The events of 2011 were put into motion almost a decade ago when Emma and I, still unbeaten by children and house-building stress, were looking for a nice country cottage with a bit of land in county Northumberland (that’s in the UK). Somewhere close enough to Newcastle to be commutable, far enough away that any offspring we might have could legitimately claim to not be Geordies or sound like some disastrous lovechild of Jimmy Nail and Spuggy. Not too ambitious a plan, which was probably why it never really stood a chance.
Now I’ve always loved and embraced technology. At age 7 or 8, Father Christmas brought me a 2XL robot complete with some cartridges and, being smarter than that knob Santa Claus, he even remembered the batteries. At ten or eleven years old, I got a Genie 1 computer with an astonishing 1K of RAM and never looked back. So, it was only natural that I used the new fangled internet to find the perfect country cottage Eschewing the commercial Yahoo! and Alta Vista searches, I choose the minimalist and “do no evil” Google to execute my search.
Through the vagaries of Google’s early search algorithm, I found farms in Northumberland, Ontario. Fairly predictably, I was quickly enamoured of the vast and, to be honest, the very affordable space available in Canada. Unlike the UK where you need a hereditary peerage and a bag of gold coins the size of a Highland Bull’s scrotum to purchase anything like 100 acres, that seemed to be the defacto minimum for a “hobby farm” in Canada. Of course, Emma put some practical limitations on what we could buy. Things that only women would think important, like being close to other people, or access to some shops and a hospital. For me, I was already lost in the dream of a new life in the New World and quite honestly would have accepted almost any constraints to seal the deal and move.
There have been a few false starts on the way, including a bloody awful house in Dunrobin. There were so many mosquitos in the woods around that house that you couldn’t see through the clouds of them at dusk. I swear they used to encircle the property like a gang of sharks hoping for something more substantial to eat than an egg and cress sandwich. Not just that, but those fuckers were so big I am pretty sure they were being used as a display of overwhelming airborne superiority by the ants in their continuing but undocumented War On Humans.
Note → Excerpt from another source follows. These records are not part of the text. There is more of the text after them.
(** The loop over the files: the switch takes the entrypoint first. *)
Fixpoint read_files (entrypoint : string) (files : list ArchiveFile) (content : string) (m : Manifest) : Result (string * Manifest) :=
  match files with
  | [] => Ok (content, m)
  | file :: rest =>
    if MaxScriptBytes <? len (fl_body file) then Err ErrScriptContentTooLarge
    else if bool_decide (fl_name file = entrypoint) then read_files entrypoint rest (fl_body file) m
    else if bool_decide (fl_name file = manifest_name)
    then match unmarshal (fl_body file) m with
         | Some m => read_files entrypoint rest content m
         | None => Err (EOther "解析脚本包清单")
         end
    else read_files entrypoint rest content m
  end.

Definition readArchive (bytes entrypoint : string) : Result (string * Manifest) :=
  match read_archive bytes with
  | None => Err (EOther "解压脚本包")
  | Some (files, ended) =>
    match read_files entrypoint files "" zero_manifest with
    | Err e => Err e
    | Ok (content, m) =>
      if negb ended then Err (EOther "读取脚本包")
      else if bool_decide (content = "") || negb (bool_decide (mf_Entrypoint m = entrypoint)) then Err (EOther "脚本包内容不完整")
      else Ok (content, m)
    end
  end.

End archives.

(** [hex.EncodeToString(digest[:])] *)
Definition digest_hex (bytes : string) : string := format_hex (byte_of <$> chars (Sum256 bytes)).

Definition object_key (scriptID digest : string) : string := "scripts/" +:+ scriptID +:+ "/" +:+ digest +:+ ".tar.gz".

(** [io.ReadAll(io.LimitReader(body, limit))] *)
Definition read_limited (limit : Z) (body : string) : string :=
  if len body <=? limit then body else String.substring 0 (Z.to_nat limit) body.

(** ** The statements *)

Definition known_author (d : DB) (author : option string) : bool :=
  match author with None => true | Some user => bool_decide (user ∈ users d) end.

Definition script_name_used (name : string) (d : DB) : bool :=
  existsb (λ p, bool_decide (sc_name p.2 = name)) (map_to_list (scripts d)).

Definition insert_script (id : string) (row : ScriptRow) (d : DB) : option DB :=
  if bool_decide (is_Some (scripts d !! id)) || script_name_used (sc_name row) d || negb (known_author d (sc_created_by row))
  then None
  else Some (d <| scripts ::= <[id := row]> |>).

Definition insert_draft (scriptID : string) (row : DraftRow) (d : DB) : option DB :=
  if bool_decide (is_Some (script_drafts d !! scriptID)) || negb (known_author d (sd_updated_by row)) then None
  else Some (d <| script_drafts ::= <[scriptID := row]> |>).

(** [INSERT ... ON CONFLICT (script_id) DO UPDATE]: an existing row keeps its creation
    time, and its base version when [base] is [None]. *)
Definition upsert_draft (scriptID : string) (base : option string) (content : string) (m : Manifest) (author : option string)
    (at_ : Time) (d : DB) : option (DB * DraftRow) :=
  if negb (known_author d author) then None
  else
    let row :=
      match script_drafts d !! scriptID with
      | Some old => mkDraftRow (match base with Some _ => base | None => sd_base_version_id old end) content m author (sd_created_at old) at_
      | None => mkDraftRow base content m author at_ at_
      end in
    Some (d <| script_drafts ::= <[scriptID := row]> |>, row).

Definition touch_script (scriptID runtime : string) (at_ : Time) (d : DB) : DB :=
  d <| scripts ::= alter (λ s, s <| sc_runtime := runtime |> <| sc_updated_at := at_ |>) scriptID |>.

(** [COALESCE(MAX(version), 0) + 1] *)
Definition next_version (scriptID : string) (d : DB) : Z :=
  foldr Z.max 0 (sv_version <$> (filter (λ p, sv_script_id p.2 = scriptID) (map_to_list (script_versions d))).*2) + 1.

(** The keys, the unique number, the type and the check of the digest. *)
Definition insert_version (id : string) (row : VersionRow) (d : DB) : option DB :=
  if bool_decide (is_Some (script_versions d !! id)) || negb (known_author d (sv_created_by row)) ||
     (2147483647 <? sv_version row) || negb (len (sv_artifact_sha256 row) =? 64) ||
     existsb (λ p, bool_decide (sv_script_id p.2 = sv_script_id row) && (sv_version p.2 =? sv_version row)) (map_to_list (script_versions d))
  then None
  else Some (d <| script_versions ::= <[id := row]> |>).

Definition version_of (id : string) (row : VersionRow) : Version :=
  mkVersion id (sv_script_id row) (sv_version row) (sv_artifact_uri row) (sv_artifact_sha256 row) (sv_entrypoint row)
    (sv_manifest row) (sv_release_notes row) (default "" (sv_created_by row)) (sv_created_at row).

Definition draft_of (scriptID : string) (row : DraftRow) : Draft :=
  mkDraft scriptID (default "" (sd_base_version_id row)) (sd_content row) (sd_manifest row) (sd_updated_at row).

(** [scriptSelect] and [scanScript] *)
Definition scanScript (d : DB) (id : string) (row : ScriptRow) : Script :=
  let draft := script_drafts d !! id in
  let latest := latest_version id d in
  mkScript id (sc_name row) (sc_description row) (sc_runtime row)
    (match draft with
     | Some r => if bool_decide (mf_Category (sd_manifest r) = "") then uncategorized else mf_Category (sd_manifest r)
     | None => uncategorized
     end)
    (match draft with Some r => mf_Tags (sd_manifest r) | None => [] end)
    (match latest with Some p => p.1 | None => "" end) (match latest with Some p => sv_version p.2 | None => 0 end)
    (sd_updated_at <$> draft) (sc_created_at row) (sc_updated_at row).

Section service.
Context {C : Type} `{!Has DB C, !Has Bucket C, json : !ManifestJSON, format : !ArchiveFormat} (is_han : Z → bool).

(** [unicode.Han] is [is_han]. *)
Definition containsHan (value : string) : bool := existsb is_han (runes value).

Definition Service_List : Prog C (list Script) :=
  pool_query "读取脚本列表" (λ d, (λ p, scanScript d p.1 p.2) <$>
    stable_sort (λ a b, (sc_updated_at b.2 <? sc_updated_at a.2) ||
      ((sc_updated_at a.2 =? sc_updated_at b.2) && string_lt (sc_name a.2) (sc_name b.2))) (map_to_list (scripts d))).

Definition versions_of (scriptID : string) (d : DB) : list Version :=
  (λ p, version_of p.1 p.2) <$> stable_sort (λ a b, sv_version b.2 <? sv_version a.2)
    (filter (λ p, sv_script_id p.2 = scriptID) (map_to_list (script_versions d))).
After Dunrobin and 6 months in a rental property in Kanata that’s best forgotten, we landed in the suburban blandness of Stonebridge, Barrhaven. For those of you not familiar with Stonebridge, imagine if you could taste, smell and poorly build astronomically priced houses for out of the colour beige. Then round up a bunch of image-conscious vacuous dullards with the personality of a polished turd and give them the attitude of a self-absorbed rapper. Imagine all that and then imagine it all packed so densely that my house only saw daylight if the neighbours opened their curtains. Perhaps you can then begin to glimpse the horror of Stonebridge. It’s more intolerable than Wigan. The final straw was when our property taxes rose to nearly $7,000 and I still couldn’t coax a decent crop of vegetables from the poxy garden without spending $500 on organic soil which kind of defeats the purpose. What’s a man to do but whinge like a three year old until he gets his way and the missus agrees to sell up?
Handily, our Egyptian neighbour was looking for a place to buy for his friend who for some bizarre reason wanted to swap the heat and wealth of Dubai for the cold of Canada. Never a man to turn my nose up at an Egytian offering me lots of money for very little effort, the deal was done over a very civilized cup of tea and a rich tea biscuit.
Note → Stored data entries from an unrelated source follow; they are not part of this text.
Definition fields_manifest (fields : list positive) : option Manifest :=
  match fields with
  | [policy; runtime; entrypoint; category; tags; mode; group; labels; parameters; cpu; memory; disk] =>
    policy ← decode policy; runtime ← decode runtime; entrypoint ← decode entrypoint; category ← decode category; tags ← decode tags;
    mode ← decode mode; group ← decode group; labels ← decode labels; parameters ← decode parameters;
    cpu ← decode cpu; memory ← decode memory; disk ← decode disk;
    Some (mkManifest (option_map (λ '(globs, file, total), mkArtifactPolicy globs file total) policy) runtime entrypoint category tags
      (mkDistributionRule mode group labels)
      (map (λ '(name, type, required, description), mkParameterDefinition name type required description) parameters)
      (mkResources cpu memory disk))
  | _ => None
  end.

Lemma fields_manifest_fields m : fields_manifest (manifest_fields m) = Some m.
Proof.
  destruct m as [policy ? ? ? ? [] ps []]. unfold fields_manifest, manifest_fields.
  do 12 (rewrite decode_encode; cbn [mbind option_bind]). simpl. do 2 f_equal; [by destruct policy as [[]|]|].
  induction ps as [|[] ps IH]; csimpl; congruence.
Qed.

#[local] Instance digits_json : ManifestJSON.
Proof.
  refine {| marshal := λ m, digits (encode (manifest_fields m));
            unmarshal := λ s _, p ← undigits s; fields ← decode p; fields_manifest fields |}.
  intros m _. rewrite undigits_digits. cbn [mbind option_bind]. rewrite decode_encode. apply fields_manifest_fields.
Defined.

Definition file_fields (file : ArchiveFile) : list positive := [encode (fl_name file); encode (fl_mode file); encode (fl_body file)].

Fixpoint fields_files (fields : list positive) : option (list ArchiveFile) :=
  match fields with
  | name :: mode :: body :: rest =>
    name ← decode name; mode ← decode mode; body ← decode body; files ← fields_files rest; Some (mkArchiveFile name mode body :: files)
  | _ => Some []
  end.

Lemma fields_files_fields files : fields_files (files ≫= file_fields) = Some files.
Proof.
  induction files as [|[name mode body] files IH]; [done|]. cbn -[encode decode]. do 3 (rewrite decode_encode; cbn [mbind option_bind]).
  by setoid_rewrite IH.
Qed.

#[local] Instance digits_archive : ArchiveFormat.
Proof.
  refine {| write_archive := λ files, Some (digits (encode (files ≫= file_fields)));
            read_archive := λ s, p ← undigits s; fields ← decode p; files ← fields_files fields; Some (files, true) |}.
  intros files bytes [= <-]. rewrite undigits_digits. cbn [mbind option_bind]. rewrite decode_encode. cbn [mbind option_bind].
  by rewrite fields_files_fields.
Defined.

Record Library : Type := mkLibrary { lib_db : DB; lib_bucket : Bucket }.

#[local] Instance library_db : Has DB Library.
Proof. by refine {| part := lib_db; set_part := λ d l, mkLibrary d (lib_bucket l) |}; intros []. Defined.
#[local] Instance library_bucket : Has Bucket Library.
Proof. by refine {| part := lib_bucket; set_part := λ b l, mkLibrary (lib_db l) b |}; intros []. Defined.
#[local] Instance library_db_bucket : Apart DB Bucket Library.
Proof. by split. Qed.
#[local] Instance library_bucket_db : Apart Bucket DB Library.
Proof. by split. Qed.

Definition cjk (rune : Z) : bool := (19968 <=? rune) && (rune <=? 40959).

Definition report_input (entrypoint : string) : PublishInput :=
  mkPublishInput None "script-1" "echo 1" " Bash " entrypoint "" ["daily"; " daily"] "首次" (mkDistributionRule DistributionOnDemand "" ∅)
    [] (mkResources 0 0 0) "".

Definition start_library : Library :=
  mkLibrary (empty_tables <| scripts := {["script-1" := mkScriptRow "report" "" "bash" None 1 1]} |>
               <| script_drafts := {["script-1" := mkDraftRow None "echo 0" no_manifest None 1 1]} |>) ∅.

Abbreviation publish_run entrypoint := (publish cjk (report_input entrypoint) (start_library, calm ["version-1"; "version-2"] 5)).
Abbreviation published_library := ((publish_run "main.sh").1.1).
Definition report_manifest (entrypoint : string) : Manifest :=
  mkManifest None "bash" entrypoint uncategorized ["daily"] (mkDistributionRule DistributionOnDemand "" ∅) [] (mkResources 100 134217728 134217728).
Definition report_archive (entrypoint : string) : string :=
  match buildArchive "echo 1" (report_manifest entrypoint) with Ok archive => archive | Err _ => "" end.

Lemma report_portable : portable (report_manifest "main.sh").
Proof. split; [by vm_compute|by vm_compute|done]. Qed.

Lemma report_accepted entrypoint :
  bool_decide (entrypoint ∈ ["main.sh"; "manifest.json"]) = true → check_publish cjk (report_input entrypoint) = Ok (report_manifest entrypoint).
Proof.
  intros H%bool_decide_eq_true. repeat (apply elem_of_cons in H as [->|H]; [by vm_compute|]). by apply elem_of_nil in H.
Qed.

Lemma report_built entrypoint : buildArchive "echo 1" (report_manifest entrypoint) = Ok (report_archive entrypoint).
Proof. done. Qed.

Lemma report_size : len (report_archive "main.sh") ≤ MaxScriptBytes * 2 + 1.
Proof. by vm_compute. Qed.

Lemma start_honest : honest (part (X := Bucket) start_library).
Proof. apply map_Forall_empty. Qed.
Since then, the Gods have been with us. We narrowly avoided buying a remote farm from a mad Swiss couple who thought that they were able to haggle from a position of strength in a recession after revealing they needed to sell quickly. In the end, the land we bought kind of found us. It wasn’t up for sale and wasn’t on the beaten track, but ticked every box we had and more. Now, after two and a bit months of living in our new farm house, it’s starting to feel like home.
I’ve still got a long list of jobs to do and a show-down with our electrical contractor to look forward to soon. It seems electricians aren’t like normal people. Like a slippery Belgian bureaucrat, they believe that a fixed price given for a job is just the starting point for negotiations. Actually doing useful things like wiring up a cooktop and some lights in the garage are optional extras worthy of additional cost. They also think they’re immune from consequence even after damaging said new farm’s polished concrete floors to the tune of $500 before we even moved in.
Well, I am fairly certain that there will be one electrician in Ottawa that will be surprised to discover what happens when the business end of my old 2XL is propelled with force, speed and malicious intent at their arse. Cartridge and batteries included. But I digress.
We’re in. It’s been a momentous year and an rollercoaster of a ride to get here. What comes next is anyone’s guess, but if I have my way it’ll be filled with lots of vegetables and a pig or two and, as my youngest boy likes to shout, absolutely “no heffalumps!”